I have been leading one effort to help bridge this gap for the five years since I joined the UCSD faculty. Working with faculty, staff, students, and administrators on the UCSD and UCI campuses, together with California companies and groups in the community, we have developed a new kind of institute -- the California Institute for Telecommunications and Information Technology, Calit2 for short.  Calit2 is at its heart an experiment in institutional innovation, creating a persistent framework for collaboration across the campuses and between the two campuses and the community.

This new institute has just moved into its two new buildings, one on each campus, which will house more than 1,000 researchers, with three-quarters of them students working in these futuristic buildings. 'Living laboratories of the future' are built out across the campuses and out into the communities, providing opportunities for faculty, staff and students to work shoulder-to-shoulder with people from industry and the community.  For instance, Calit2 was able to win several federal grants that will let us test advanced technologies with local first responders in disaster response and public safety situations. Our colleagues at SDSU have been deeply involved with similar projects. Reciprocally, getting the feedback from the real world of police, fire, and medical front liners helps refine our research agenda at the university.  Many people from the community tell us that the campuses have rarely done this sort of partnering before.

There are some encouraging signs that the momentum is building for more types of campus/community partnering. For instance, two weeks from now, Sept 26-29, an international workshop called iGrid 2005 will be held at the new Calit2 building at UCSD. It will feature some of the most advanced applications of ultra-high bandwidth networking ever attempted. (Each demo will use roughly 10,000 times the Internet bandwidth into your home, assuming you have a cable modem or DSL connection!). Over 50 demonstrations will be seen by over 400 attendees representing 20 countries from Europe, North America, South America, and the Pacific Rim. This is the 'world series' of high-speed networks and gives a glimpse into the new markets of five to 10 years from now, including high-definition television and digital cinema streaming.

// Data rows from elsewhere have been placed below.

(** Mapping at the address that the search answered: the mapping is recorded
    as asked for, with the frames it needs, or nothing is and the status says
    so. *)
Lemma uthread_map_run heap v0 pfns size flags align ut v : uwf ut ->
  0 <= size -> Z.land size (PAGE_SIZE - 1) = 0 -> has_flag flags UTM_FIXED = false -> is_Some (map_pte_attr flags) ->
  (has_flag flags UTM_PHYS_CONTIG = false -> size / PAGE_SIZE <= Z.of_nat (length pfns)) -> (0 < size -> (0 < length pfns)%nat) ->
  uthread_find_va_space size flags align ut = Done v ut ->
  (v <> 0 -> start_stack ut <= v /\ v + size <= MAX_USR_VA /\
     if has_flag flags UTM_NS_MEM then
       v < ns_va_bottom ut ->
       Forall (fun mp => is_ns mp \/ mp_vaddr mp + mp_size mp <= ROUNDDOWN v UT_MAP_ALIGN_1MB) (map_list ut)
     else v + size <= ns_va_bottom ut) ->
  exists err ut', uthread_map_locked arm64_mmu_map arm64_mmu_unmap pt_empty heap v0 (Some pfns) size flags align ut =
      Done (err, v) ut' /\ uwf ut' /\
    start_stack ut' = start_stack ut /\ (is_Some (page_table ut) -> is_Some (page_table ut')) /\
    (map_list ut' = map_list ut /\ err <> NO_ERROR \/
     let n := if has_flag flags UTM_PHYS_CONTIG then 1 else u32 (size / PAGE_SIZE) in
     let mp := UthreadMap v size flags align (take (Z.to_nat n) pfns) in
     pfns_ok mp /\ v <> 0 /\ 0 < size /\ map_list ut' ≡ₚ mp :: map_list ut /\
     (has_flag flags UTM_NS_MEM = false -> ns_va_bottom ut' = ns_va_bottom ut)).
Proof.
  intros Hu Hs Ha Hfix Hattr Hp Hp0 Hfind Hv. unfold uthread_map_locked, bind.
  rewrite Ha, Hfix. cbn [negb Z.eqb]. cbn beta iota.
  pose proof (uwf_bottom _ Hu) as Hb. pose proof (uwf_stack _ Hu) as Hst.
  change MAX_USR_VA with (2 ^ 25) in *. rewrite Hfind. cbn beta iota. cbn [andb].
  destruct (v =? 0) eqn:Ev; zbool.
  { exists ERR_NO_MEMORY, ut. split_and!; try done. by left. }
  destruct (Hv Ev) as (Hvs & Hvt & Hvsp).
  unfold uthread_map_alloc, bind at 1. rewrite Ha. cbn [assert_ Z.eqb]. unfold ret at 1. cbn beta iota.
  replace (u64 (v + size)) with (v + size) by (unfold u64; rewrite uwrap_small; lia).
  destruct (v + size <=? v) eqn:E1; zbool.
  { exists ERR_INVALID_ARGS, ut. unfold ret. split_and!; try done. by left. }
  destruct heap.1; cbn [negb].
  2: { exists ERR_NO_MEMORY, ut. unfold ret. split_and!; try done. by left. }
  cbn zeta. set (n := if has_flag flags UTM_PHYS_CONTIG then 1 else _).
  assert (Hn : n <= Z.of_nat (length pfns) /\
    pfns_ok (UthreadMap v size flags align (take (Z.to_nat n) pfns))).
  { unfold n, pfns_ok. simpl. specialize (Hp0 ltac:(lia)). destruct (has_flag flags UTM_PHYS_CONTIG).
    - split; [lia|]. rewrite length_take. lia.
    - specialize (Hp eq_refl). unfold u32, PAGE_SIZE in *. pose proof (Z.div_pos size 4096).
      rewrite uwrap_small by dlia. split; [lia|]. rewrite length_take. lia. }
  destruct Hn as [Hn Hpf]. unfold copy_pfns, bind at 1. rewrite (proj2 (Z.leb_le _ _) Hn).
  unfold ret at 1, get, bind at 1. cbn beta iota.
  set (mp := UthreadMap v size flags align _) in *.
  pose proof (map_insert_spec mp _ (uwf_maps _ Hu)) as Hi.
  specialize (Hi ltac:(unfold map_ok; simpl; lia)).
  destruct (map_insert mp (map_list ut)) as [l|] eqn:Eins.
  2: { exists ERR_INVALID_ARGS, ut. unfold ret. split_and!; try done. by left. }
  destruct Hi as (Hwf & Hperm & _).
  pose proof (insert_uwf ut v size flags align _ l Hu ltac:(lia) ltac:(lia) Hvt Hvsp Eins) as Hu'.
  unfold bind, modify, ret. cbn beta iota.
  set (u1 := set_maps l _) in *.
  destruct (arch_uthread_map_run heap.2 mp u1) as (err & u2 & -> & Hsame); [exact Ha|simpl; lia|done|done|].
  exists err, u2. split; [done|]. pose proof (same_space_uwf _ _ Hsame Hu') as Hu2.
  split; [done|]. destruct Hsame as (Hss & Hml & Hbot & _ & Hpt). rewrite Hml, Hss. split_and!; [done|exact Hpt|].
  right. split_and!; try done; [lia|]. intros Hf. rewrite Hbot. simpl. by rewrite Hf.
Qed.

(** Mapping at an address of the kernel's choice.  For a page-multiple
    size that fits, [uthread_map] finishes without an assertion failure
    whatever the page-table code answers, keeps the address space disjoint and
    split, and places any new range aligned, above the stack, below
    [MAX_USR_VA], clear of every existing mapping, with secure memory wholly
    below [ns_va_bottom]. *)
Lemma uthread_map_keeps_space heap v0 pfns size flags align ut :
  uwf ut -> align_ok align -> 0 < size <= MAX_USR_VA -> Z.land size (PAGE_SIZE - 1) = 0 ->
  has_flag flags UTM_FIXED = false -> is_Some (map_pte_attr flags) ->
  size / PAGE_SIZE <= Z.of_nat (length pfns) -> (0 < length pfns)%nat ->
  (has_flag flags UTM_NS_MEM = true -> Forall (fun mp => is_ns mp -> size <= mp_vaddr mp) (map_list ut)) ->
  exists err v ut', uthread_map_locked arm64_mmu_map arm64_mmu_unmap pt_empty heap v0 (Some pfns)
                      size flags align ut = Done (err, v) ut' /\
    uwf ut' /\
    (map_list ut' = map_list ut \/
     (exists mp, map_list ut' ≡ₚ mp :: map_list ut /\ mp_vaddr mp = v /\ mp_size mp = size /\
        mp_flags mp = flags /\
        start_stack ut <= v /\ v mod align = 0 /\ v + size <= MAX_USR_VA /\
        (has_flag flags UTM_NS_MEM = false -> v + size <= ns_va_bottom ut') /\
        Forall (clear_of v size) (map_list ut))) /\
    (err = NO_ERROR -> exists mp, mp ∈ map_list ut' /\ mp_vaddr mp = v /\ mp_size mp = size).
Proof.
  intros Hu Hal Hs Ha Hfix Hattr Hp Hp0 Hreach.
  destruct (find_va_space_spec ut size flags align Hu Hal ltac:(lia) Hreach) as (v & Hfind & Hv).
  destruct (uthread_map_run heap v0 pfns size flags align ut v) as (err & ut' & Hrun & Hu' & _ & _ & Hres); try done; try lia.
  { intros Hv0. destruct (Hv Hv0) as (? & _ & ? & _ & ?). by split_and!. }
  exists err, v, ut'. split; [done|]. split; [done|].
  destruct Hres as [[Hml He]|(Hpf & Hv0 & _ & Hperm & Hbot)]; [by split; [left|]|].
  destruct (Hv Hv0) as (? & ? & ? & ? & Hsp). split.
  - right. eexists. split; [exact Hperm|]. split_and!; try done. intros Hf. rewrite Hf in Hsp. by rewrite Hbot.
  - intros _. eexists. split; [rewrite Hperm; left|done].
Qed.

(** ** Removal *)

Context (address_to_page : Z -> bool).

Lemma elem_of_delete i (l : list uthread_map) x : x ∈ delete i l -> x ∈ l.
Proof.
  intros Hx. apply list_elem_of_lookup in Hx as [j Hj]. apply list_elem_of_lookup.
  destruct (decide (j < i)%nat).
  - exists j. by rewrite list_lookup_delete_lt in Hj.
  - exists (S j). rewrite list_lookup_delete_ge in Hj by lia. done.
Qed.

Lemma delete_uwf ut i b : uwf ut -> 0 <= b <= MAX_USR_VA -> b mod UT_MAP_ALIGN_1MB = 0 ->
  Forall (fun mp => if is_ns mp then b <= mp_vaddr mp else mp_vaddr mp + mp_size mp <= b)
    (delete i (map_list ut)) ->
  uwf (set_maps (delete i (map_list ut)) (set_ns_va_bottom b ut)).
Proof.
  intros Hu Hb Hbm Hsp. split; simpl; try done; try apply Hu.
  - apply maps_wf_delete, Hu.
  - apply Forall_forall. intros x Hx%elem_of_delete. pose proof (uwf_top _ Hu) as H.
    rewrite Forall_forall in H. by apply H.
Qed.

(** Removing a mapping moves the boundary up as far as the next non-secure
    mapping, never past it and never into secure memory. *)
Lemma uthread_map_remove_run ut i mp : uwf ut -> map_list ut !! i = Some mp ->
  exists b, uthread_map_remove i mp ut =
      Done tt (set_maps (delete i (map_list ut)) (set_ns_va_bottom b ut)) /\
    uwf (set_maps (delete i (map_list ut)) (set_ns_va_bottom b ut)) /\ ns_va_bottom ut <= b.
Proof.
  clear arm64_mmu_map arm64_mmu_unmap pt_empty address_to_page.
  intros Hu Hi. pose proof (uwf_bottom _ Hu) as Hb. pose proof (uwf_bottom_aligned _ Hu) as Hbm.
  pose proof (uwf_split _ Hu) as Hsp. rewrite Forall_forall in Hsp.
  pose proof (uwf_maps _ Hu) as Hwf.
  assert (Hkeep : uwf (set_maps (delete i (map_list ut)) (set_ns_va_bottom (ns_va_bottom ut) ut))).
  { apply delete_uwf; try done. apply Forall_forall. intros x Hx%elem_of_delete. by apply Hsp. }
  assert (Hut : forall l, set_maps l (set_ns_va_bottom (ns_va_bottom ut) ut) = set_maps l ut) by done.
  unfold uthread_map_remove, bind at 1, get. cbn beta iota.
  destruct (is_ns mp) eqn:Ens.
  2: { exists (ns_va_bottom ut). split_and!; [by rewrite Hut|done|lia]. }
  pose proof (Hsp mp ltac:(by eapply list_elem_of_lookup_2)) as Hspm. rewrite Ens in Hspm.
  (* the part for the bottom-most non-secure mapping *)
  assert (Hbot : (forall x j, map_list ut !! j = Some x -> (j < i)%nat -> is_ns x = false) ->
    exists b, (match list_next i (map_list ut) with
      | Some item => assert_ (is_ns item) ;;;
          modify (set_ns_va_bottom (ROUNDDOWN (mp_vaddr item) UT_MAP_ALIGN_1MB))
      | None => modify (set_ns_va_bottom MAX_USR_VA) end) ut = Done tt (set_ns_va_bottom b ut) /\
      uwf (set_maps (delete i (map_list ut)) (set_ns_va_bottom b ut)) /\ ns_va_bottom ut <= b).
  { intros Hlow. unfold list_next. destruct (map_list ut !! S i) as [nx|] eqn:En.
    - pose proof (maps_wf_lookup _ i (S i) _ _ Hwf Hi En ltac:(lia)) as Hbl.
      pose proof (maps_wf_ok _ _ _ Hwf Hi) as (? & ? & ?). pose proof (maps_wf_ok _ _ _ Hwf En) as (? & ? & ?).
      pose proof (Hsp nx ltac:(by eapply list_elem_of_lookup_2)) as Hspn. unfold below in Hbl.
      destruct (is_ns nx) eqn:Enx; [|lia].
      pose proof (uwf_top _ Hu) as Htop. rewrite Forall_forall in Htop.
      specialize (Htop nx ltac:(by eapply list_elem_of_lookup_2)).
      change MAX_USR_VA with (2 ^ 25) in *.
      destruct (ROUNDDOWN_1MB (mp_vaddr nx)) as (Hr1 & Hr2 & Hr3); [lia|].
      exists (ROUNDDOWN (mp_vaddr nx) UT_MAP_ALIGN_1MB).
      assert (Hge : ns_va_bottom ut <= ROUNDDOWN (mp_vaddr nx) UT_MAP_ALIGN_1MB).
      { change UT_MAP_ALIGN_1MB with (2 ^ 20) in *. dlia. }
      split; [done|]. split; [|done]. apply delete_uwf; [done|change MAX_USR_VA with (2 ^ 25); lia|done|].
      apply Forall_forall. intros x Hx.
      destruct (list_elem_of_lookup_1 _ _ Hx) as [j Hj].
      pose proof (Hsp x ltac:(by eapply elem_of_delete)) as Hspx.
      destruct (is_ns x) eqn:Ex; [|lia].
      destruct (decide (j < i)%nat) as [Hji|Hji].
      + rewrite list_lookup_delete_lt in Hj by done. by rewrite (Hlow _ _ Hj Hji) in Ex.
      + rewrite list_lookup_delete_ge in Hj by lia.
        destruct (decide (j = i)) as [->|]; [simplify_eq; lia|].
        pose proof (maps_wf_lookup _ (S i) (S j) _ _ Hwf En Hj ltac:(lia)) as Hbx. unfold below in Hbx. lia.
    - exists MAX_USR_VA. split; [done|]. split; [|lia].
      apply delete_uwf; [done|change MAX_USR_VA with (2 ^ 25); lia|done|].
      apply Forall_forall. intros x Hx. destruct (list_elem_of_lookup_1 _ _ Hx) as [j Hj].
      pose proof (Hsp x ltac:(by eapply elem_of_delete)) as Hspx.
      destruct (decide (j < i)%nat) as [Hji|Hji].
      + rewrite list_lookup_delete_lt in Hj by done. rewrite (Hlow _ _ Hj Hji) in *. lia.
      + rewrite list_lookup_delete_ge in Hj by lia.
        apply lookup_lt_Some in Hj. apply lookup_ge_None in En. lia. }
  destruct i as [|i]; simpl list_prev.
  - destruct Hbot as (b & Hrun & Hu' & Hle); [intros; lia|]. exists b.
    unfold bind at 1. rewrite Hrun. done.
  - destruct (map_list ut !! i) as [pv|] eqn:Ep.
    2: { apply lookup_ge_None in Ep. apply lookup_lt_Some in Hi. lia. }
    destruct (is_ns pv) eqn:Epv.
    + exists (ns_va_bottom ut). split_and!; [by rewrite Hut|done|lia].
    + destruct Hbot as (b & Hrun & Hu' & Hle).
      { intros x j Hj Hlt. destruct (is_ns x) eqn:Ex; [|done].
        pose proof (Hsp x ltac:(by eapply list_elem_of_lookup_2)) as H1. rewrite Ex in H1.
        pose proof (Hsp pv ltac:(by eapply list_elem_of_lookup_2)) as H2. rewrite Epv in H2.
        destruct (decide (j = i)) as [->|]; [congruence|].
        pose proof (maps_wf_lookup _ j i _ _ Hwf Hj Ep ltac:(lia)) as H3. unfold below in H3.
        pose proof (maps_wf_ok _ _ _ Hwf Hj) as (? & ? & ?).
        pose proof (maps_wf_ok _ _ _ Hwf Ep) as (? & ? & ?). lia. }
      exists b. unfold bind at 1. rewrite Hrun. done.
Qed.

However, in business-as-usual mode, no one from the business community in San Diego was going to be attending iGrid, so there would be no value to the community by hosting it here, even though lots of research professors would benefit.  But because I am a volunteer advisor to the San Diego Telecom Council, I was able to bring the event to their attention. As a result, a CEO breakfast for local telecom companies is being organized during iGrid, so contacts can be established and our local companies will have the advantage of seeing the best ideas the world has to offer on the future of this key technology area. Again, this took a university person to make time to serve in the community and for busy local business leaders to make time to go to the campus for a special event."

"This is just one small step and there are a number of others underway more systematically, like CONNECT, a widely admired program that links university innovators with the entrepreneurial and investment community.  My hope is that many more such activities can be encouraged, with hands reaching in from both sides and building a new culture of partnership between the campuses and the community," concluded Calit2 director Smarr. "If we can do so, coupled to the growth that UCSD will be experiencing, then we could see the San Diego region over the next decade becoming one of the best examples of innovation-driven economic growth in the United States."